これは、薬がきちんと効果を発揮しているか見極めるために必要なプロセスで、本人には秘密にされます。

初診時(マイナス2週)にプラセボ薬を処方された社会不安障害の竹内さんは、1週間後(マイナス1週)にはLSAS-Jが68点に下がりました。

これは、薬に対する期待感と、医師との面談によって生じた気持ちの変化が影響したためと考えられます。

さらに1週間後(0週)には61点まで下がっていました。

ここから二重盲検期(SSRIとプラセボのどちらかが処方されているか治療者にも分からない時期)の投薬がスタートです。

すると処方2週間で46点、4週間で40点と、みるみる効果が表われました。

6週間後には境界線の30点を下回る24点という結果になったのです。

このころになると、竹内さんにも変化が表れます。

職場に出勤するのが楽しくなってきたというのです。

8週間後には、職場で電話に出るのが楽しいと、笑顔で話してくれるようになりました。

治験終了の12週間後にはLSAS-Jは30点。

初診時に見られたどもりもなく、手の発汗や動悸もほとんどないなど、症状の改善は著明で、竹内さん自身もその効果を大いに実感していました。

臨床試験終了後、竹内さんにはそのまま続く長期試験(実薬SSRIが処方される)

にも参加していただき、症状は見事に改善しました。

治験は大成功に終わったのです。

ただし、発症が中学時代と罹病期間が長い竹内さんの治療は、治験後も続けられました。

社会不安障害を克服後、夢であった政治家の道に

その後3年間服薬を続けた竹内さんは、治療とともに人前でのどもりや手の発汗、動悸といった、長年苦しめられた症状が完全に消失し、元来の目立ちたがり屋で人前で話をすることが大好きな性格に戻りつつありました。

そこで彼は一念発起して転職します。

転職先は、代議士事務所でした。

竹内さんは議員秘書になったのです。

そしてある診察時、「実はいま、次の市議会議員選挙に出馬する準備を進めているんです」という報告を受けます。
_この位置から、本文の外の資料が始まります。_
Lemma auth_and_rate_limit_text_is_dropped_witness :
  ask_coffee_endpoint
    (constant_provider (Raise (Exc Cls.AuthenticationError "Incorrect API key provided: sk-a")))
    {| question := None |} fresh_world
  = ask_coffee_endpoint
      (constant_provider (Raise (Exc Cls.AuthenticationError "You must be a member of an organization")))
      {| question := None |} fresh_world.
Proof.
  apply (auth_and_rate_limit_text_is_dropped
           (constant_provider (Raise (Exc Cls.AuthenticationError "Incorrect API key provided: sk-a")))
           (constant_provider (Raise (Exc Cls.AuthenticationError "You must be a member of an organization")))
           {| question := None |} fresh_world
           (Exc Cls.AuthenticationError "Incorrect API key provided: sk-a")
           (Exc Cls.AuthenticationError "You must be a member of an organization")
           1%nat).
  - reflexivity.
  - reflexivity.
  - left. split; reflexivity.
Defined.
(** C6. In the list [searchSDN] returns, a result that comes before
    another has a score at least as high, and the results of any one
    score are exactly the candidates of that score that reach the
    threshold, in the order of the input collection. *)
Theorem C6_sorted_stable (newDate : string -> option LocalDate)
    (q : SearchParams) (es : list SdnEntry) (t : Q) :
  (forall (i j : nat) (a b : SearchHit),
      (i < j)%nat ->
      searchSDN newDate q es t !! i = Some a ->
      searchSDN newDate q es t !! j = Some b ->
      (score (result a) >= score (result b))%Z)
  /\ (forall s : Z,
        List.filter (has_score s) (searchSDN newDate q es t)
        = List.filter (has_score s)
            (List.filter (reaches t) (map (scored newDate q) es))).
Proof.
  split.
  - intros i j a b Hij Ha Hb.
    pose proof (array_sort_desc (collect newDate q es t)) as Hs.
    fold (searchSDN newDate q es t) in Hs.
    revert i j Hij Ha Hb.
    induction Hs as [|x l Hs IH Hx]; intros [|i] [|j] Hij Ha Hb;
      simpl in *; try done; try lia.
    + injection Ha as ->. rewrite List.Forall_forall in Hx.
      apply Hx. apply list_elem_of_In. by eapply list_elem_of_lookup_2.
    + apply (IH i j); [lia|done|done].
  - intros s. unfold searchSDN.
    by rewrite array_sort_stable, collect_filter.
Qed.

(** C7, as the code has it.  With the default scaling factor
    [jaroWinkler] stays in [0,1]; against the empty string it gives 0 for
    a non-empty string and 1 for the empty string, which is identical to
    it; the name score, the address score and the overall score of
    [calculateMatchScore] stay in [0,100]. *)
Theorem C7_score_ranges :
  (forall s1 s2, (0 <= jaroWinkler s1 s2 default_p <= 1)%Q)
  /\ (forall s,
        jaroWinkler s "" default_p = (if nonempty s then 0 else 1)%Q
        /\ jaroWinkler "" s default_p = (if nonempty s then 0 else 1)%Q)
  /\ (forall (newDate : string -> option LocalDate) q e,
        let r := calculateMatchScore newDate q e in
        (0 <= nameScore r <= 100)%Z
        /\ (0 <= addressScore r <= 100)%Z
        /\ (0 <= score r <= 100)%Z).
Proof.
  split; [apply jaroWinkler_unit|]. split.
  - intros s. unfold jaroWinkler, nonempty. rewrite (String.eqb_sym "" s).
    destruct (String.eqb s ""); simpl; split; rewrite ?orb_true_r; done.
  - intros newDate q e r.
    assert (Hn : (0 <= nameScore r <= 100)%Z)
      by apply calculateNameSimilarity_range.
    assert (Ha : (0 <= addressScore r <= 100)%Z).
    { subst r. unfold calculateMatchScore; simpl.
      destruct (_ || _); [apply calculateAddressSimilarity_range | lia]. }
    split; [done|]. split; [done|].
    pose proof (overall_score_spec newDate q e) as Hs.
    fold r in Hs. rewrite Hs. unfold spec_overall_score.
    rewrite <- round_min_100. split; [|lia].
    apply Z.min_glb; [lia|].
    apply (Z.le_trans _ (Math_round 0)); [by vm_compute|].
    apply Math_round_mono.
    assert (0 <= inject_Z (nameScore r))%Q
      by (change 0%Q with (inject_Z 0); rewrite <- Zle_Qle; lia).
    assert (0 <= inject_Z (addressScore r))%Q
      by (change 0%Q with (inject_Z 0); rewrite <- Zle_Qle; lia).
    set (n := inject_Z (nameScore r)) in *.
    set (a := inject_Z (addressScore r)) in *.
    destruct (dobMatch r), (idMatch r); lra.
Qed.
(* ===== verification/_CoqProject ===== *)
-Q . S2P
Prelude.v
PromisesCalls.v
Promises.v
PromisesRun.v
PromisesCorrect.v
PromisesFilter.v
Texts.v
Utf8.v
JsonPath.v
JsonBuffer.v
JsonString.v
JsonNumber.v
JsonCanonical.v
JsonTree.v
Lua.v
JsonEncode.v
JsonEncodeCorrect.v
JsonEncodeTheorems.v
JsonDecode.v
JsonDecodeCorrect.v
JsonDecodeBuild.v
JsonRead.v
JsonFormat.v
JsonFormatTheorems.v
JsonPosition.v
JsonRoundTrip.v
ReadAt.v
Portable.v
PortableSpec.v
PortableCorrect.v
PortableTheorems.v
Html.v
HtmlCorrect.v
HtmlUrls.v
HtmlCss.v
Vfs.v
VfsCorrect.v
Crypto.v
CryptoCorrect.v
Hash.v
HashSip.v
Rand.v
Vector.v
VectorHeap.v
VectorBits.v
VectorSearch.v
VectorAnswers.v
Codecs.v
Compress.v
CompressSteps.v
CompressInflate.v
CompressGzip.v
CompressDecode.v
CompressRoundTrip.v
CompressStreams.v
CompressWitness.v
CompressOnce.v
Startup.v
StartupCorrect.v
StartupStamps.v
Store.v
StoreCorrect.v
HttpTrust.v
Http.v
HttpCorrect.v
HttpTheorems.v
HttpSafety.v
Xml.v
XmlCorrect.v
Bpf.v
Connector.v
ConnectorFilter.v
NumericHost.v
ConnectorPlan.v
ConnectorTable.v
ConnectorPublic.v
ConnectorServe.v
ConnectorServeCorrect.v
ConnectorServeTheorems.v
ConnectorEntry.v
(** unless it promises [nest] or Landlock's signal scope holds it, a
    process signals no process but itself: a signal call is allowed exactly
    when its first argument, as the kernel truncates it, is the process's
    own pid. *)
Theorem signals_stay_inside arch promises sockets pid held c target rest :
  c ∈ signal_calls →
  has promises COSMIC_PROMISE_NEST = false → has held COSMIC_HELD_SIGNALS = false →
  answer arch promises sockets pid held c (target :: rest)
  = Some (if u32 target =? pid then RETURN_ALLOW else RETURN_ERRNO LINUX_EPERM).
Proof.
  intros Hc Hnest Hsig.
  assert (Forall (λ c, (c ∈ calls) ∧ numbers_of arch c ≠ 0 ∧ (c ∉ overridden) ∧
    (c ∉ (grant_call <$> fork_calls)) ∧ (c ∉ (grant_call <$> jit_calls)) ∧
    (c ∉ (grant_call <$> fattr_calls)) ∧ rules_at (add ∅ basics) c = RULE_SIGNAL) signal_calls)
    as Hall by (destruct arch; decide_here).
  rewrite Forall_forall in Hall. destruct (Hall c Hc) as (Hcalls & Hn & Ho & Hf & Hj & Ha & Hr).
  rewrite (answer_rule _ _ _ _ _ _ _ Hcalls Hn).
  rewrite (rules_for_basics _ _ _ _ Ho Hf (or_intror Hj) (or_intror Ha) (or_introl Hnest)
    (or_introl Hsig)), Hr.
  unfold decision, rule_allows, low, call_data, u32. simpl.
  change 0xffffffff with (Z.ones 32). by rewrite Z.land_ones by lia.
Qed.

Lemma signals_stay_inside_witness :
  answer COSMIC_ARCH_X86_64 7 3 77 14 "kill" [78; 9] = Some (RETURN_ERRNO LINUX_EPERM).
Proof. rewrite signals_stay_inside; [reflexivity | decide_here | reflexivity..]. Defined.

(** C3: a process that applied its promises with no error runs, under
    no_new_privs, held to the policy of those promises, its own pid and what
    holds it; setting its limits is granted only where the caller says it is
    held or it lacks the capability to raise them. *)
Theorem applied_promises_hold kern arch promises sockets held pid :
  let held' :=
    if lacks_resource_capability kern then Z.lor held COSMIC_HELD_LIMITS else held in
  let '(errno, installed) := cosmic_promises_apply kern arch promises sockets held pid in
  (errno = 0 ↔ ∃ program, installed = Some program) ∧
  ∀ program, installed = Some program →
    set_no_new_privs kern = 0 ∧ set_seccomp kern program = 0 ∧
    ∀ d, verdict program d = Some (policy arch promises sockets (u32 pid) held' d).
Proof.
  intros held'. unfold cosmic_promises_apply. fold held'.
  destruct (program_verdict arch promises sockets (u32 pid) held') as (code & -> & _ & Hd).
  destruct (Z.eqb_spec (set_no_new_privs kern) 0) as [E|E]; cbn [negb].
  2: { split; [|done]. split; [done|by intros [? ?]]. }
  destruct (Z.eqb_spec (set_seccomp kern code) 0) as [E'|E']; cbn [negb].
  2: { split; [|done]. split; [done|by intros [? ?]]. }
  split; [by split; [eauto|]|]. by intros ? [= <-].
Qed.
Lemma is_utf8_scalars_witness :
  is_utf8 [0xed; 0xa0; 0x80] = false ∧
  (is_utf8 [0xf0; 0x9f; 0x98; 0x80] = true ↔
   ∃ cs, Forall scalar cs ∧ [0xf0; 0x9f; 0x98; 0x80] = utf8_encode cs).
Proof.
  split; [reflexivity|]. apply is_utf8_scalars.
  repeat constructor; discriminate.
Defined.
竹内さんは、小学校時代に思い描いていた夢の政治家という道に、再び向かい始めたのです。

驚いたのは、街頭演説やビラ配りができるまでに回復したということでした。

あれから2年たち、竹内さんはいま、市議会議員として活躍しています。

ただし、いまでもクリニックを定期的に受診し、処方箋を受け取っています。

といっても毎日服薬しているわけではありません。

討論会や講演会など、人前に出る重要な仕事の前日に、必要であれば飲む、というスタイルになっています。

最近では、飲まないまま重要な場面に挑めることが増えてきているようです。

それでもSSRIの処方を受けているのは、「SSRIを持っていれば緊張する場面でも大丈夫。乗り越えられる」というお守りのような意味合いがあるようです。

竹内さんはSSRIにより劇的に症状が改善し、人生が大きく変化しました。

その信頼から、「SSRIを持っている」という安心感だけで、症状が抑えられるようになったのです。